__WORK INSTRUCTIONS__: Give back exactly the lines of the material below that start at the line containing "eapply extends_in; [apply" and end at the line containing "grows b (fold_left (import_step l) names b)", and no others.

__MATERIAL FOR THIS TASK__:
Lemma visited_step b ts bc x :
  visited b ts bc x -> at_file path m b ->
  at_file path m bc
  /\ (step path m) (graph b) (graph bc)
  /\ (step path m) (graph (visit x bc)) (graph (visit_all ts b)).
Proof.
  induction 1 as [b pre x post | b pre t post bc x _ IH]; intros Ha.
  - destruct (visit_all_works pre b Ha) as [Ha1 S1].
    split; [exact Ha1|]. split; [exact S1|].
    rewrite visit_all_app, visit_all_cons.
    destruct (visit_works path m x (visit_all pre b) Ha1) as [Ha2 _].
    apply (visit_all_works post _ Ha2).
  - destruct (visit_all_works pre b Ha) as [Ha1 S1].
    destruct (enter_works path m (visit_all pre b) t Ha1) as [Ha2 S2].
    destruct (IH Ha2) as (Ha3 & S3 & S4).
    split; [exact Ha3|].
    split; [eapply built_trans; [exact S1|]; eapply built_trans; eassumption|].
    rewrite visit_all_app, visit_all_cons.
    destruct (visit_works path m t (visit_all pre b) Ha1) as [Ha4 _].
    eapply built_trans; [|apply (visit_all_works post _ Ha4)].
    rewrite (visit_unfold t), leave_graph. exact S4.
Qed.
End Visited.

Lemma built_in PN PE g g' e :
  built_by PN PE g g' -> In e (edges g) -> In e (edges g').
Proof.
  intros H Hin. destruct (built_edges _ _ _ _ H) as (added & E & _).
  rewrite E. apply in_or_app. left. exact Hin.
Qed.

Lemma file_init_at g path fname m : at_file path m (file_init g path fname m).
Proof. split; reflexivity. Qed.

(** What the visit of a node adds to the graph is in the graph of the file
    in the end. *)
Lemma visited_final g0 path fname m body bc x e :
  visited (file_init g0 path fname m) body bc x ->
  In e (edges (graph (visit x bc))) ->
  In e (edges (analyze_file g0 path fname m body)).
Proof.
  intros Hv Hin. rewrite analyze_file_unfold.
  destruct (visited_step path m _ _ _ _ Hv (file_init_at g0 path fname m))
    as (_ & _ & S).
  eapply built_in; eassumption.
Qed.

Lemma visit_keeps_edges t b e :
  In e (edges (graph (enter b t))) -> In e (edges (graph (visit t b))).
Proof.
  intros H. rewrite visit_unfold, leave_edges.
  eapply extends_in; [apply visit_all_extends | exact H].
Qed.

(** The edges of an [import] statement, one per name. *)
Lemma import_grows l names b :
  grows b (fold_left (import_step l) names b)
    (map (fun a => {| source := module_name b; target := fst a;
                      edge_type := "imports"; edge_file := file_path b;
                      edge_line := l |}) names)
  /\ module_name (fold_left (import_step l) names b) = module_name b
  /\ file_path (fold_left (import_step l) names b) = file_path b.
Proof.
  revert b. induction names as [|a names IH]; intros b; simpl.
  - split; [apply grows_refl | split; reflexivity].
  - destruct (IH (import_step l b a)) as (G & Hm & Hf).
    split; [|split; [rewrite Hm | rewrite Hf]; reflexivity].
    unfold grows in *. rewrite G. simpl. rewrite <- app_assoc. reflexivity.
Qed.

__RESPONSE__:
  eapply extends_in; [apply visit_all_extends | exact H].
Qed.

(** The edges of an [import] statement, one per name. *)
Lemma import_grows l names b :
  grows b (fold_left (import_step l) names b)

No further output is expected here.